Berhari-hari Andra tidak pernah luput dari pesan-pesan rutin itu. Berhari-hari pula dia terus dibuntuti Adel di sekolah. Hingga Dhanu dan antek-anteknya itu semakin gencar mengejeknya. Adel justru tampak tidak terpengaruh. Malahan Adel bertindak melawan.
Pernah sekali Adel menghampiri Dhanu setelah lelaki itu menghina Andra juga dirinya. Di depan mereka, Adel berkacak pinggang serta menyuguhkan pelototan tajam yang sesungguhnya tidak terlihat menyeramkan sama sekali.
“Kalian begini pasti sirik karena nggak punya fans, 'kan? Kalian pikir anak-anak di sekolah ini ngagumin berandal tengik kayak kalian? Ngaca, dong! Kalian tuh udah kayak alien nggak tau tempat, seenaknya berkuasa, alias nggak tau diri! Menyedihkan!”
“Apa lo bilang?!”
Memancing emosi Dhanu. Dia langsung menghadiri gadis yang nampak tak gentar itu dengan kilat tak terima.
“Bocah tengik nggak tau diri!!” Adel justru makin menjadi. Dia memang sengaja ingin membuat seorang Dhanu Satya tersinggung.
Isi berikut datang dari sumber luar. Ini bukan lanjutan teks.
(** * Pedropathing-Parser: the [.pp] to Java converter of [autonomous_formatter.py]

    A shallow embedding of the three functions of the conversion logic,
    [f], [camel_case] and [convert], over the Python values that [json.load]
    produces, followed by the properties of the generated text.

    Conventions of the embedding.
    - A Python [str] is a [string]; the case mapping and the whitespace class
      are those of the ASCII range (code points below 128).
    - A Python [float] is a [spec_float] (binary64: precision 53, emax 1024);
      [format(v, ".3f")] is the correctly rounded (ties to even) decimal
      rendering of the exact binary value.
    - A Python [dict] is an association list in insertion order, its keys
      distinct; a subscript takes the first binding of the key.
    - An exception is a value of [exn]; a computation that may raise is a
      [result]. *)

From Stdlib Require Import ZArith List String Ascii Bool Lia SpecFloat.
From Stdlib Require Import Numbers.DecimalString.
Import ListNotations.

Open Scope list_scope.
Open Scope string_scope.

(** ** Python values and exceptions *)

Set Warnings "-register-all".

Inductive value : Type :=
| VNone
| VBool (b : bool)
| VInt (z : Z)
| VFloat (x : spec_float)
| VStr (s : string)
| VList (l : list value)
| VDict (d : list (string * value)).

Inductive exn : Type :=
| KeyError | TypeError | AttributeError | OverflowError | IndexError.

Inductive result (A : Type) : Type :=
| Ok (a : A)
| Raise (e : exn).

Arguments Ok {A} a.
Arguments Raise {A} e.

Definition bind {A B : Type} (m : result A) (k : A -> result B) : result B :=
  match m with
  | Ok a => k a
  | Raise e => Raise e
  end.

Notation "x <- m ;; k" := (bind m (fun x => k))
  (at level 61, m at next level, right associativity).

Fixpoint mapM {A B : Type} (g : A -> result B) (l : list A) : result (list B) :=
  match l with
  | [] => Ok []
  | a :: l' => b <- g a ;; bs <- mapM g l' ;; Ok (b :: bs)
  end.

(** ** Characters and strings *)

Definition nl : string := String (ascii_of_nat 10) EmptyString.
Definition dq : string := String (ascii_of_nat 34) EmptyString.

(** [str.isspace] on the ASCII range: TAB..CR, FS..US and SPACE; this is the
    class [\s] of a [str] pattern. *)
Definition is_space (c : ascii) : bool :=
  let n := nat_of_ascii c in
  ((9 <=? n)%nat && (n <=? 13)%nat) || ((28 <=? n)%nat && (n <=? 32)%nat).

(** The character class [[_\s]]. *)
Definition is_sep (c : ascii) : bool :=
  Ascii.eqb c "_" || is_space c.

Definition lower_char (c : ascii) : ascii :=
  let n := nat_of_ascii c in
  if (65 <=? n)%nat && (n <=? 90)%nat then ascii_of_nat (n + 32) else c.

Definition upper_char (c : ascii) : ascii :=
  let n := nat_of_ascii c in
  if (97 <=? n)%nat && (n <=? 122)%nat then ascii_of_nat (n - 32) else c.

(** [str.lower] *)
Fixpoint lower (s : string) : string :=
  match s with
  | EmptyString => EmptyString
  | String c s' => String (lower_char c) (lower s')
  end.

(** [str.capitalize]: first character upper-cased, the rest lower-cased. *)
Definition capitalize (s : string) : string :=
  match s with
  | EmptyString => EmptyString
  | String c s' => String (upper_char c) (lower s')
  end.

(** [str.rstrip(c)] for a one-character argument. *)
Fixpoint rstrip (c : ascii) (s : string) : string :=
  match s with
  | EmptyString => EmptyString
  | String a s' =>
      match rstrip c s' with
      | EmptyString => if Ascii.eqb a c then EmptyString else String a EmptyString
      | r => String a r
      end
  end.
(** X2: the failures of GET /node/registry/node/{node_id}.  It raises the
    404 "Node with id '...' not found" exactly when every node of the
    registry has an id and none is [node_id]; here the 404 does reach the
    caller.  It raises a 500 exactly when a node without the key "id" comes
    before any node whose id is [node_id]. *)
Theorem get_node_by_id_failures (p : process) (node_id : string) :
  ((get_node_by_id p node_id).1 =
     Raise (HTTPException 404%Z ("Node with id '" +:+ node_id +:+ "' not found")) ↔
   Forall (other_id node_id) (get_node_registry p)) ∧
  ((get_node_by_id p node_id).1 = Raise (HTTPException 500%Z "Internal Server Error") ↔
   ∃ before node after, get_node_registry p = (before ++ node :: after)%list ∧
                        Forall (other_id node_id) before ∧ dict_get "id" node = None).
Proof.
  unfold get_node_by_id, get_node_by_id_try. simpl.
  pose proof (find_node_absent (get_node_registry p) node_id) as Habs.
  pose proof (find_node_raises (get_node_registry p) node_id
                (OtherException "KeyError: 'id'")) as Hraise.
  destruct (find_node (get_node_registry p) node_id) as [[n|]|e] eqn:Hfind; simpl.
  - split; (split; [done|]).
    + intros H. apply (proj2 Habs) in H. discriminate H.
    + intros H. pose proof (proj2 Hraise (conj eq_refl H)) as Hbad. discriminate Hbad.
  - split; [split; [intros _; by apply Habs | done]|].
    split; [done|]. intros H.
    pose proof (proj2 Hraise (conj eq_refl H)) as Hbad. discriminate Hbad.
  - destruct (proj1 (find_node_raises _ _ e) Hfind) as [-> Hex]. simpl. split.
    + split; [done|]. intros H. apply (proj2 Habs) in H. discriminate H.
    + by split.
Qed.

End Lookup_facts.

Section Registry_facts.
Import Controller Catalog.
Tapi sebelum Dhanu melancarkan aksi pembalasan, Adel sudah keburu ditarik menjauh dari sana. Abiandra lah pelakunya. Melihat tubuh Adel yang bisa saja ditiban telak oleh tubuh besar Dhanu, sudah berhasil menggerakkannya untuk segera menyelamatkan Adel. Karena jika hal itu sampai terjadi, dia akan menjadi target utama yang disalahkan sebab gadis ini berani bertindak untuk membelanya.
“Bian, lepasin! Gue tuh belum selesai berurusan sama si bocah tengik itu! Enak aja dia ngehina lo terus-terusan! Dia tuh harus dikasih pelajaran sesekali!”
Andra menghempaskan tangan Adel begitu sampai di belakang gedung sekolah. Dengan tatapan tajam bercampur tak suka di balik kacamata tebalnya, ia mencoba menggertak.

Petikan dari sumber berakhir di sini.